Der Abschluss der Straße von Ormuz löst Ölpreise aus und bedroht Gas- und Nahrungsmittelkrisen
La escalada de hostilidades en Medio Oriente ha desencadenado una crisis logística global con el cierre del estrecho de Ormuz, un punto de estrangulamiento crítico para el comercio mundial. Este bloqueo ha provocado una disparada inmediata en los precios del petróleo y el gas, con el crudo Brent escalando de 70 a 100 dólares en apenas un mes. La presión se extiende más allá de la energía, afectando directamente a los mercados de fertilizantes y agitando el riesgo de una grave inseguridad alimentaria para las poblaciones más vulnerables.
El impacto es particularmente severo para las economías asiáticas, que dependen de los envíos desde el golfo Pérsico. Corea del Sur, Japón y Taiwán, que absorben más del 80% del gas natural licuado (GNL) de la región, enfrentan ahora un riesgo tangible de desabastecimiento. Mientras tanto, India, el segundo mayor importador mundial de gas licuado de petróleo (GLP), ya ha tenido que recurrir a Argentina para superar la emergencia por la falta de este combustible vital para su población.

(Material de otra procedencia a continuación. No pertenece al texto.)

(** Rounding can take the haversine term above 1 between two points that
    are nearly opposite on the sphere; [math.sqrt (1 - a)] then raises, and
    the calculator returns [None] on numeric coordinates. *)
Example calculate_distance_opposite_points :
  calculate_distance (H := RefLibm.libm)
    (VFloat 2.5) (VFloat 0) (VFloat (-2.5)) (VFloat 180)
  = None.
Proof. vm_compute. reflexivity. Qed.

End AppFacts.

(* ================================================================== *)
(** * More facts about binary64 arithmetic: finite results *)
(* ================================================================== *)

Module B64More.
Import B64.

#[local] Open Scope Z_scope.





(** *** Shifting a mantissa to the right *)






(** *** No overflow below the largest exponent *)


(** *** Finite primitive floats *)

#[local] Open Scope float_scope.












End B64More.

(* ================================================================== *)
(** * Further properties of the handlers *)
(* ================================================================== *)

Module AppMore.
Import Py App.

#[local] Open Scope string_scope.
#[local] Open Scope list_scope.

(** ** The loop of the hospital lookup *)

(** An entry is built only for a complete result. *)
Lemma entry_ok_complete `{Libm} (la ln : string) (r : value) (h : hospital) :
  entry la ln r = Ok h -> complete r = true.
Proof.
  destruct r as [ | | | | | |d]; try discriminate.
  unfold entry, complete, subscript, get.
  destruct (assoc "lat" d) as [rlat|]; [|discriminate].
  destruct (assoc "lon" d) as [rlon|]; [|discriminate].
  cbn [bind].
  destruct (assoc "display_name" d) as [nm|]; cbn [bind];
    destruct (assoc "address" d) as [[ | | | | | |ad]|]; cbn [bind];
    try discriminate; reflexivity.
Qed.

(** What the loop returns, when it returns: the entries it had, then one
    entry per result, in order. *)
Lemma for_results_ok `{Libm} (la ln : string) (rs : list value) :
  forall acc hs : list hospital,
  for_results la ln acc rs = Ok hs ->
  exists hs' : list hospital,
    hs = acc ++ hs' /\ Forall2 (fun r h => entry la ln r = Ok h) rs hs'.
Proof.
  induction rs as [|r rs IH]; intros acc hs; cbn [for_results].
  - intros [= <-]. exists []. rewrite app_nil_r. split; [reflexivity | constructor].
  - destruct (entry la ln r) as [h|e] eqn:Hr; cbn [bind]; [|discriminate].
    intros Hloop. destruct (IH _ _ Hloop) as (hs' & -> & Hrel).
    exists (h :: hs'). rewrite <- app_assoc. split; [reflexivity|].
    constructor; assumption.
Qed.

(** The first result whose entry raises ends the loop with its exception. *)
Lemma for_results_raise `{Libm} (la ln : string) (pre post : list value)
    (r : value) (e : exn) :
  forallb complete pre = true ->
  entry la ln r = Raise e ->
  forall acc : list hospital,
  for_results la ln acc (pre ++ r :: post) = Raise e.
Proof.
  intros Hpre Hr. induction pre as [|p pre IH]; intros acc; cbn [app for_results].
  - rewrite Hr. reflexivity.
  - cbn [forallb] in Hpre. apply andb_prop in Hpre. destruct Hpre as [Hp Hpre].
    destruct (AppFacts.entry_complete la ln p Hp) as (h & -> & _). cbn [bind].
    apply IH. exact Hpre.
Qed.

(** What an ok answer to a list of results holds. *)
Lemma nearby_hospitals_ok_entries `{Libm} (lat lng : option string)
    (rs : list value) (la ln : string) (hs : list hospital) :
  nearby_hospitals lat lng (Ok (VList rs)) = status_ok la ln hs ->
  location lat lng = (la, ln)
  /\ Forall2 (fun r h => entry la ln r = Ok h) rs hs.
Proof.
  unfold nearby_hospitals. destruct (location lat lng) as [a b].
  cbn [bind iter].
  destruct (for_results a b [] rs) as [hs0|e] eqn:Hloop; [|discriminate].
  intros [= <- <- <-].
  destruct (for_results_ok a b rs [] hs0 Hloop) as (hs' & -> & Hrel).
  split; [reflexivity | exact Hrel].
Qed.

(** X1: the first candidate without a [lat] or a [lon] key ends the lookup with
    an error whose message is the repr of the key that was looked up first
    and not found: [lat] before [lon].  The candidates before it and after
    it do not change the answer. *)
Theorem nearby_hospitals_first_missing_key `{Libm} (lat lng : option string)
    (pre post : list value) (d : list (string * value)) :
  forallb complete pre = true ->
  assoc "lat" d = None \/ assoc "lon" d = None ->
  nearby_hospitals lat lng (Ok (VList (pre ++ VDict d :: post)))
  = status_error (match assoc "lat" d with
                  | None => "'lat'"
                  | Some _ => "'lon'"
                  end).
Proof.
  intros Hpre Hmiss. unfold nearby_hospitals.
  destruct (location lat lng) as [la ln]. cbn [bind iter].
  assert (Hr : entry la ln (VDict d)
               = Raise (KeyError (match assoc "lat" d with
                                  | None => "'lat'"
                                  | Some _ => "'lon'"
                                  end))).
  { unfold entry, subscript.
    destruct (assoc "lat" d) as [rlat|]; cbn [bind]; [|reflexivity].
    destruct Hmiss as [Hlat | Hlon]; [discriminate|].
    rewrite Hlon. reflexivity. }
  rewrite (for_results_raise la ln pre post (VDict d) _ Hpre Hr []).
  reflexivity.
Qed.

Lemma nearby_hospitals_first_missing_key_witness :
  let pre := [VDict [("lat", VStr "16.31"); ("lon", VStr "80.44")]] in
  let d := [("display_name", VStr "Care Clinic"); ("lat", VStr "16.32")] in
  let post := [VDict [("lat", VStr "16.35"); ("lon", VStr "80.47")]] in
  (forallb complete pre = true
   /\ (assoc "lat" d = None \/ assoc "lon" d = None))
  /\ nearby_hospitals (H := RefLibm.libm) None None
       (Ok (VList (pre ++ VDict d :: post)))
     = status_error "'lon'".
Proof.
  intros pre d post. split; [ split; [ reflexivity | right; reflexivity ] | ].
  apply (nearby_hospitals_first_missing_key (H := RefLibm.libm) None None pre post d).
  - reflexivity.
  - right; reflexivity.
Defined.

(** X2: an ok answer to a list of results lists all of them: every candidate was
    complete, and there are as many hospitals as candidates, however many
    the provider sent. *)
Theorem nearby_hospitals_ok_lists_all `{Libm} (lat lng : option string)
    (rs : list value) (la ln : string) (hs : list hospital) :
  nearby_hospitals lat lng (Ok (VList rs)) = status_ok la ln hs ->
  forallb complete rs = true /\ length hs = length rs.
Proof.
  intros Hok. destruct (nearby_hospitals_ok_entries lat lng rs la ln hs Hok) as [_ Hrel].
  clear Hok. split.
  - induction Hrel as [|r h rs' hs' Hh _ IH]; [reflexivity|].
    cbn [forallb]. rewrite (entry_ok_complete la ln r h Hh). exact IH.
  - symmetry. exact (Forall2_length _ _ _ Hrel).
Qed.

Lemma nearby_hospitals_ok_lists_all_witness :
  let rs := [
    VDict [("lat", VStr "16.31"); ("lon", VStr "80.44")];
    VDict [("lat", VNone); ("lon", VFloat 80.45)];
    VDict [("lat", VStr "16.33"); ("lon", VStr "80.46")];
    VDict [("lat", VStr "16.34"); ("lon", VStr "80.47")];
    VDict [("lat", VStr "16.35"); ("lon", VStr "80.48")];
    VDict [("lat", VStr "16.36"); ("lon", VStr "80.49")]
  ] in
  exists hs : list hospital,
    nearby_hospitals (H := RefLibm.libm) None None (Ok (VList rs))
    = status_ok "16.3067" "80.4365" hs
    /\ forallb complete rs = true
    /\ length hs = 6%nat.
Proof.
  intros rs. eexists. split; [ vm_compute; reflexivity | ].
  apply (nearby_hospitals_ok_lists_all (H := RefLibm.libm) None None rs
           "16.3067" "80.4365").
  vm_compute. reflexivity.
Defined.

Lemma Forall2_nth_error {A B} (R : A -> B -> Prop) (l : list A) (k : list B) :
  Forall2 R l k ->
  forall (i : nat) (a : A) (b : B),
  nth_error l i = Some a -> nth_error k i = Some b -> R a b.
Proof.
  induction 1 as [|a0 b0 l k Hab _ IH]; intros [|i] a b; cbn [nth_error];
    try discriminate.
  - intros [= <-] [= <-]. exact Hab.
  - apply IH.
Qed.

(** X3: in an ok answer, the entry of a candidate has its [display_name] as
    name, or "Unknown Hospital" when it has none, and the [road] of its
    [address] as address, or "Not Provided" when it has no address or the
    address has no road; [lat] and [lng] are the candidate's values as they
    came. *)
Theorem nearby_hospitals_entry_fields `{Libm} (qlat qlng : option string)
    (rs : list value) (la ln : string) (hs : list hospital)
    (i : nat) (d : list (string * value)) (h : hospital) :
  nearby_hospitals qlat qlng (Ok (VList rs)) = status_ok la ln hs ->
  nth_error rs i = Some (VDict d) ->
  nth_error hs i = Some h ->
  name h = default (VStr "Unknown Hospital") (assoc "display_name" d)
  /\ address h
     = match assoc "address" d with
       | Some (VDict ad) => default (VStr "Not Provided") (assoc "road" ad)
       | _ => VStr "Not Provided"
       end
  /\ Some (lat h) = assoc "lat" d
  /\ Some (lng h) = assoc "lon" d.
Proof.
  intros Hok Hr Hh.
  destruct (nearby_hospitals_ok_entries qlat qlng rs la ln hs Hok) as [_ Hrel].
  pose proof (Forall2_nth_error _ rs hs Hrel i (VDict d) h Hr Hh) as He.
  clear - He. revert He. unfold entry, subscript, get.
  destruct (assoc "lat" d) as [rlat|]; [|discriminate].
  destruct (assoc "lon" d) as [rlon|]; [|discriminate].
  cbn [bind].
  destruct (assoc "display_name" d) as [nm|]; cbn [bind];
    destruct (assoc "address" d) as [[ | | | | | |ad]|]; cbn [bind assoc];
    try discriminate;
    try (destruct (assoc "road" ad) as [road|]; cbn [bind]);
    intros [= <-]; repeat split.
Qed.

Lemma nearby_hospitals_entry_fields_witness :
  let d := [("lat", VStr "16.31"); ("lon", VStr "80.44");
            ("address", VDict [("suburb", VStr "Guntur")])] in
  let h := {| name := VStr "Unknown Hospital"; address := VStr "Not Provided";
              lat := VStr "16.31"; lng := VStr "80.44";
              distance := Some 0.52%float |} in
  nearby_hospitals (H := RefLibm.libm) None None (Ok (VList [VDict d]))
  = status_ok "16.3067" "80.4365" [h]
  /\ name h = default (VStr "Unknown Hospital") (assoc "display_name" d)
  /\ address h
     = match assoc "address" d with
       | Some (VDict ad) => default (VStr "Not Provided") (assoc "road" ad)
       | _ => VStr "Not Provided"
       end
  /\ Some (lat h) = assoc "lat" d
  /\ Some (lng h) = assoc "lon" d.
Proof.
  intros d h. split; [ vm_compute; reflexivity | ].
  apply (nearby_hospitals_entry_fields (H := RefLibm.libm) None None
           [VDict d] "16.3067" "80.4365" [h] 0 d h).
  - vm_compute. reflexivity.
  - reflexivity.
  - reflexivity.
Defined.

(** ** Candidates are handled one by one *)

Lemma for_results_of_entries `{Libm} (la ln : string)
    (rs : list value) (hs : list hospital) :
  Forall2 (fun r h => entry la ln r = Ok h) rs hs ->
  forall acc : list hospital, for_results la ln acc rs = Ok (acc ++ hs).
Proof.
  induction 1 as [|r h rs hs Hrh _ IH]; intros acc; cbn [for_results].
  - rewrite app_nil_r. reflexivity.
  - rewrite Hrh. cbn [bind]. rewrite IH, <- app_assoc. reflexivity.
Qed.

Lemma nearby_hospitals_of_entries `{Libm} (qlat qlng : option string)
    (rs : list value) (hs : list hospital) :
  Forall2 (fun r h => entry (fst (location qlat qlng)) (snd (location qlat qlng)) r = Ok h)
    rs hs ->
  nearby_hospitals qlat qlng (Ok (VList rs))
  = status_ok (fst (location qlat qlng)) (snd (location qlat qlng)) hs.
Proof.
  unfold nearby_hospitals. destruct (location qlat qlng) as [la ln].
  cbn [fst snd bind iter]. intros Hrel.
  rewrite (for_results_of_entries la ln rs hs Hrel []). reflexivity.
Qed.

La situación expone la extrema fragilidad de las cadenas de suministro globales ante una interrupción en un corredor marítimo clave. El fantasma de la inseguridad alimentaria, impulsado por el aumento en el costo de los fertilizantes y la energía, se cierne como una consecuencia de segundo orden, presionando a gobiernos de todo el planeta. La crisis actual no es solo energética; es una prueba de estrés para la estabilidad económica y alimentaria en múltiples continentes.